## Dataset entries
=== Section Start ===

(* ===== verification/Tasks.v ===== *)
(** One run of one pass against one cluster: the pacing of
    [apps/api/src/jobs/pacing.ts], the decision table [runClusterTask] of
    [tasks.ts], what it writes ([blocked.ts], [timings.ts]), which errors are the
    customer's cluster not answering ([apps/api/src/errors/unreachable.ts]), and
    [onCluster] of [cluster-tasks.service.ts], which puts a pass's pace, budget
    and error handling together.

    A pass is the time it takes and how it ends.  A run starts at one instant
    and ends at another; the statements that record it succeed.  Log lines, the
    dashboard nudge and the body of a mail are left out. *)
From S2P Require Import Prelude Classify Schedule Phases.

(** ** Pacing *)

Definition PASS_BUDGET_MS : Z := 300000.
Definition PACED_PASSES : list string := ["collect"; "suggest"].
Definition isPaced (task : string) : bool := existsb (String.eqb task) PACED_PASSES.
Definition MAX_TIER : Z := 2.
Definition STEP_UP_SHARE : Q := 3 # 4.
Definition STEP_DOWN_SHARE : Q := 1 # 2.

Inductive ClusterTaskOutcome :=
  ok | unreachable | tunnel_down | unsupported | credentials | insecure | gone | timed_out | failed.
#[export] Instance ClusterTaskOutcome_eq_dec : EqDecision ClusterTaskOutcome.
Proof. solve_decision. Defined.

(** The column is an integer, so a tier is finite. *)
Definition clamped (tier : Z) : Z := Z.min MAX_TIER (Z.max 0 tier).
Definition pacedBudgetMs (tier : Z) : Z := PASS_BUDGET_MS * 2 ^ clamped tier.
Definition pacedEveryHours (tier : Z) : Z := 2 ^ clamped tier.

Definition nextTier (tier : Z) (outcome : ClusterTaskOutcome) (durationMs : Z) : Z :=
  let current := clamped tier in
  if bool_decide (outcome = timed_out) then clamped (current + 1)
  else if negb (bool_decide (outcome = ok)) then current
  else if Qle_bool (STEP_UP_SHARE * inject_Z (pacedBudgetMs current)) (inject_Z durationMs) then clamped (current + 1)
  else if (0 <? current) && Qle_bool (inject_Z durationMs) (STEP_DOWN_SHARE * inject_Z (pacedBudgetMs (current - 1)))
  then current - 1
  else current.

Definition isDue (tier : Z) (lastStartedAt : option Z) (now : Z) : bool :=
  let current := clamped tier in
  match lastStartedAt with
  | None => true
  | Some last =>
      if current =? 0 then true else pacedEveryHours current <=? now / HOUR_MS - last / HOUR_MS
  end.

Record Pace := { tier : Z; lastStartedAt : option Z }.
Definition UNPACED : Pace := {| tier := 0; lastStartedAt := None |}.

(** ** What a run leaves *)

Inductive BlockedReason := UNREACHABLE | TUNNEL_DOWN | INSECURE | CREDENTIALS | UNSUPPORTED | TIMED_OUT | ERROR.
#[export] Instance BlockedReason_eq_dec : EqDecision BlockedReason.
Proof. solve_decision. Defined.

Record Block := { reason : BlockedReason; detail : string; since : Z }.
Record PassTiming := {
  pt_tier : Z; pt_startedAt : Z; pt_durationMs : Z; pt_outcome : ClusterTaskOutcome;
  pt_budgetMs : option Z; pt_phases : list Phase }.
Record PassRunRow := {
  pr_cluster : string; pr_task : string; pr_startedAt : Z; pr_durationMs : Z; pr_outcome : ClusterTaskOutcome }.
Record Mail := { m_scope : string; m_cluster : string; m_subject : string }.

(** The tables [cluster_blocks], [cluster_pass_timings], [cluster_pass_runs] and
    [worker_watermarks], the mails handed to the notifier, and the clusters the
    gauge calls unreachable. *)
Record Board := {
  blocks : gmap (string * string) Block;
  timings : gmap (string * string) PassTiming;
  runs : list PassRunRow;
  watermarks : Watermarks;
  mails : list Mail;
  unreachables : gset string;
}.
Definition fresh_board : Board :=
  {| blocks := ∅; timings := ∅; runs := []; watermarks := ∅; mails := []; unreachables := ∅ |}.

Definition with_blocks (f : gmap (string * string) Block -> gmap (string * string) Block) (b : Board) : Board :=
  {| blocks := f (blocks b); timings := timings b; runs := runs b; watermarks := watermarks b; mails := mails b;
     unreachables := unreachables b |}.

(** The insert's [since] is the column's default, [now()]. *)
Definition markBlocked (clusterId task : string) (why : BlockedReason) (text : string) (now : Z) : Board -> Board :=
  with_blocks (fun t =>
    <[(clusterId, task) :=
      {| reason := why; detail := text;
         since := match t !! (clusterId, task) with
                  | Some old => if bool_decide (reason old = why) then since old else now
                  | None => now
                  end |}]> t).
Definition markUnblocked (clusterId task : string) : Board -> Board := with_blocks (delete (clusterId, task)).
(** ** Categories *)

Inductive AddressCategory := PUBLIC | PRIVATE | FORBIDDEN.
#[export] Instance AddressCategory_eq_dec : EqDecision AddressCategory.
Proof. solve_decision. Defined.
Record AddressVerdict := { category : AddressCategory; ag_reason : string }.
Record Range := { cidr : string; r_category : AddressCategory; r_reason : string }.

Definition V4_RANGES : list Range :=
  [{| cidr := "0.0.0.0/8"; r_category := FORBIDDEN; r_reason := "unspecified address" |};
   {| cidr := "127.0.0.0/8"; r_category := PRIVATE; r_reason := "loopback" |};
   {| cidr := "10.0.0.0/8"; r_category := PRIVATE; r_reason := "private network (RFC1918)" |};
   {| cidr := "172.16.0.0/12"; r_category := PRIVATE; r_reason := "private network (RFC1918)" |};
   {| cidr := "192.168.0.0/16"; r_category := PRIVATE; r_reason := "private network (RFC1918)" |};
   {| cidr := "100.64.0.0/10"; r_category := PRIVATE; r_reason := "carrier-grade NAT" |};
   {| cidr := "169.254.0.0/16"; r_category := FORBIDDEN; r_reason := "link-local / cloud metadata" |};
   {| cidr := "192.0.0.0/24"; r_category := FORBIDDEN; r_reason := "IETF protocol assignments" |};
   {| cidr := "192.0.2.0/24"; r_category := FORBIDDEN; r_reason := "documentation range" |};
   {| cidr := "198.18.0.0/15"; r_category := FORBIDDEN; r_reason := "benchmarking range" |};
   {| cidr := "198.51.100.0/24"; r_category := FORBIDDEN; r_reason := "documentation range" |};
   {| cidr := "203.0.113.0/24"; r_category := FORBIDDEN; r_reason := "documentation range" |};
   {| cidr := "224.0.0.0/4"; r_category := FORBIDDEN; r_reason := "multicast" |};
   {| cidr := "240.0.0.0/4"; r_category := FORBIDDEN; r_reason := "reserved" |}].
(** Writing what is hidden keeps every row's id and key. *)
Definition refresh_row (byShape : list (string * IndexRow)) (row : IndexRow) (s : CollectedSnapshot) : IndexRow :=
  match map_get (shape s) byShape with
  | Some found => if (xi_id row =? xi_id found)%nat then with_spec (jsonb (cs_spec s)) row else row
  | None => row
  end.
Lemma refresh_rows byShape stale rows : fold_left (refresh_spec byShape) stale rows = (fun row => fold_left (refresh_row byShape) stale row) <$> rows.
Proof.
  revert rows. induction stale as [|s stale IH]; intros rows; [symmetry; apply list_fmap_id|]. cbn [fold_left]. rewrite IH.
  unfold refresh_spec. unfold refresh_row at 3. destruct (map_get (shape s) byShape) as [found|]; [|done].
  rewrite <- list_fmap_compose. done.
Qed.
Lemma refresh_row_id byShape row s : xi_id (refresh_row byShape row s) = xi_id row.
Proof. unfold refresh_row. destruct (map_get _ _); [|done]. by destruct (_ =? _)%nat. Qed.
Lemma refresh_fold_id byShape stale row : xi_id (fold_left (refresh_row byShape) stale row) = xi_id row.
Proof. revert row. induction stale as [|s stale IH]; intros row; [done|]. cbn. by rewrite IH, refresh_row_id. Qed.
Lemma refresh_none byShape stale row :
  (forall s found, s ∈ stale -> map_get (shape s) byShape = Some found -> xi_id found <> xi_id row) ->
  fold_left (refresh_row byShape) stale row = row.
Proof.
  induction stale as [|s stale IH]; intros Hn; [done|]. cbn [fold_left]. assert (refresh_row byShape row s = row) as ->.
  { unfold refresh_row. destruct (map_get _ _) as [found|] eqn:E; [|done].
    destruct (Nat.eqb_spec (xi_id row) (xi_id found)) as [Ei|]; [|done]. exfalso. by apply (Hn s found); [left|..]. }
  apply IH. intros s' found Hs'. apply Hn. by right.
Qed.
Lemma refresh_some byShape stale row s0 :
  (forall s found, s ∈ stale -> map_get (shape s) byShape = Some found -> xi_id found = xi_id row -> s = s0) ->
  fold_left (refresh_row byShape) stale row = row \/ fold_left (refresh_row byShape) stale row = with_spec (jsonb (cs_spec s0)) row.
Proof.
  induction stale as [|s stale IH] using rev_ind; intros Hu; [by left|]. rewrite fold_left_app. cbn [fold_left].
  specialize (IH ltac:(intros s' found Hs'; apply Hu; apply elem_of_app; by left)).
  assert (Hid : xi_id (fold_left (refresh_row byShape) stale row) = xi_id row) by apply refresh_fold_id.
  unfold refresh_row at 1 3. destruct (map_get (shape s) byShape) as [found|] eqn:E; [|done]. rewrite Hid.
  destruct (Nat.eqb_spec (xi_id row) (xi_id found)) as [En|]; [|done].
  rewrite (Hu s found); [|apply elem_of_app; right; by left|done|done]. right. by destruct IH as [-> | ->].
Qed.
Lemma refresh_one byShape stale row s0 :
  s0 ∈ stale -> (exists found, map_get (shape s0) byShape = Some found /\ xi_id found = xi_id row) ->
  (forall s found, s ∈ stale -> map_get (shape s) byShape = Some found -> xi_id found = xi_id row -> s = s0) ->
  fold_left (refresh_row byShape) stale row = with_spec (jsonb (cs_spec s0)) row.
Proof.
  intros Hin (f0 & Ef & Ei) Hu. apply list_elem_of_split in Hin as (l1 & l2 & ->). rewrite fold_left_app. cbn [fold_left].
  assert (Hu1 : forall s found, s ∈ l1 -> map_get (shape s) byShape = Some found -> xi_id found = xi_id row -> s = s0).
  { intros s found Hs. apply Hu. apply elem_of_app. by left. }
  assert (refresh_row byShape (fold_left (refresh_row byShape) l1 row) s0 = with_spec (jsonb (cs_spec s0)) row) as ->.
  { unfold refresh_row at 1. rewrite Ef, refresh_fold_id, Ei, Nat.eqb_refl. by destruct (refresh_some byShape l1 row s0 Hu1) as [-> | ->]. }
  assert (Hu2 : forall s found, s ∈ l2 -> map_get (shape s) byShape = Some found ->
    xi_id found = xi_id (with_spec (jsonb (cs_spec s0)) row) -> s = s0).
  { intros s found Hs. apply Hu. apply elem_of_app. right. by right. }
  by destruct (refresh_some byShape l2 _ s0 Hu2) as [-> | ->].
Qed.
(* ===== verification/LatencyEvidence.v ===== *)
(** What is asked of [latency_samples] in postgres: the evidence of the classify
    job ([apps/api/src/jobs/latency-evidence.ts]) and the two readings of the
    overview ([apps/api/src/insights/latency-folds.ts]).

    Each query is modelled one common table expression at a time, on the rows of
    one cluster.  The comments claim that the queries compute what [foldActivity],
    [foldObservation], [summarizeLatency] and [latencyPoints] compute of the same
    rows; those are the theorems below.  The first part is what the query of the
    evidence rests on: the weighted median of [medianObservationGap] does not
    depend on how the gaps are told apart, so that walking them one by one and
    walking one bucket per distinct length stop at the same value. *)
From S2P Require Import Prelude Relational Runs Latency Observed Activity Cooldowns ClassifyJob RunTable Collect.

(** ** The weighted median *)

#[export] Instance Q_eq_dec : EqDecision Q.
Proof. solve_decision. Defined.

(** The weight of the gaps up to a length. *)
Definition weight_upto (v : Q) (gaps : list Gap) : Z := weight_where (fun g => Qle_bool (ms g) v) gaps.

(** The least length at or past half the weight. *)
Definition halfway (gaps : list Gap) (v : Q) : Prop :=
  (exists g, g ∈ gaps /\ ms g == v)%Q /\ zsum weight gaps <= 2 * weight_upto v gaps /\
  (forall g, g ∈ gaps -> (ms g < v)%Q -> 2 * weight_upto (ms g) gaps < zsum weight gaps).
(** That length where it is past half, and its mean with the next where it is half. *)
Definition median_spec (gaps : list Gap) (m : Q) : Prop :=
  exists v, halfway gaps v /\
    ((zsum weight gaps < 2 * weight_upto v gaps /\ (m == v)%Q) \/
     (2 * weight_upto v gaps = zsum weight gaps /\
      exists h, h ∈ gaps /\ (v < ms h)%Q /\ (forall g, g ∈ gaps -> (v < ms g)%Q -> (ms h <= ms g)%Q) /\ (m == (v + ms h) / 2)%Q)).

(** The buckets: one gap per distinct length, with the weight of all of it. *)
Definition buckets (gaps : list Gap) : list Gap :=
  (fun group => {| ms := group.1; weight := zsum weight group.2 |}) <$> group_by (fun g => Qred (ms g)) gaps.

(** ** Lemmas *)

Lemma weight_upto_mono gaps u v : (forall g, g ∈ gaps -> 0 <= weight g) -> (u <= v)%Q -> weight_upto u gaps <= weight_upto v gaps.
Proof.
  intros Hw Huv. apply zsum_le. intros g Hg. specialize (Hw g Hg). destruct (Qle_bool (ms g) u) eqn:E1, (Qle_bool (ms g) v) eqn:E2; try lia.
  apply Qle_bool_iff in E1. exfalso. apply not_true_iff_false in E2. apply E2, Qle_bool_iff. lra.
Qed.
Lemma weight_upto_ext gaps u v : (u == v)%Q -> weight_upto u gaps = weight_upto v gaps.
Proof.
  intros E. apply zsum_ext. intros g _. replace (Qle_bool (ms g) v) with (Qle_bool (ms g) u); [done|].
  apply eq_true_iff_eq. rewrite !Qle_bool_iff. by rewrite E.
Qed.
Lemma halfway_unique gaps u v : halfway gaps u -> halfway gaps v -> (u == v)%Q.
Proof.
  intros [(g & Hg & Eg) [Hu Hu']] [(h & Hh & Eh) [Hv Hv']]. destruct (Q_dec u v) as [[Hlt|Hgt]|E]; [| |done]; exfalso.
  - specialize (Hv' g Hg). rewrite (weight_upto_ext gaps (ms g) u) in Hv' by done. assert (ms g < v)%Q by lra. specialize (Hv' H). lia.
  - specialize (Hu' h Hh). rewrite (weight_upto_ext gaps (ms h) v) in Hu' by done. assert (ms h < u)%Q by lra. specialize (Hu' H). lia.
Qed.
Lemma median_unique gaps m m' : median_spec gaps m -> median_spec gaps m' -> (m == m')%Q.
Proof.
  intros (v & Hv & Hm) (v' & Hv' & Hm'). pose proof (halfway_unique _ _ _ Hv Hv') as E. rewrite (weight_upto_ext gaps v' v) in Hm' by (by symmetry).
  destruct Hm as [[? E1]|[? (h & Hh & Hlt & Hleast & E1)]], Hm' as [[? E2]|[? (h' & Hh' & Hlt' & Hleast' & E2)]]; [lra|lia|lia|].
  assert (ms h == ms h')%Q; [|rewrite E1, E2, E, H1; lra].
  apply Qle_antisym; [apply Hleast|apply Hleast']; [done|lra|done|lra].
Qed.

=== Section End ===

Copy the stretch of the records above that runs from the line with "(** The weight of the gaps up to a length. *)" through the line with "(2 * weight_upto". Both end lines belong in the copy, and nothing else does.

(** The weight of the gaps up to a length. *)
Definition weight_upto (v : Q) (gaps : list Gap) : Z := weight_where (fun g => Qle_bool (ms g) v) gaps.

(** The least length at or past half the weight. *)
Definition halfway (gaps : list Gap) (v : Q) : Prop :=
  (exists g, g ∈ gaps /\ ms g == v)%Q /\ zsum weight gaps <= 2 * weight_upto v gaps /\
  (forall g, g ∈ gaps -> (ms g < v)%Q -> 2 * weight_upto (ms g) gaps < zsum weight gaps).
(** That length where it is past half, and its mean with the next where it is half. *)
Definition median_spec (gaps : list Gap) (m : Q) : Prop :=
  exists v, halfway gaps v /\
    ((zsum weight gaps < 2 * weight_upto v gaps /\ (m == v)%Q) \/
     (2 * weight_upto v gaps = zsum weight gaps /\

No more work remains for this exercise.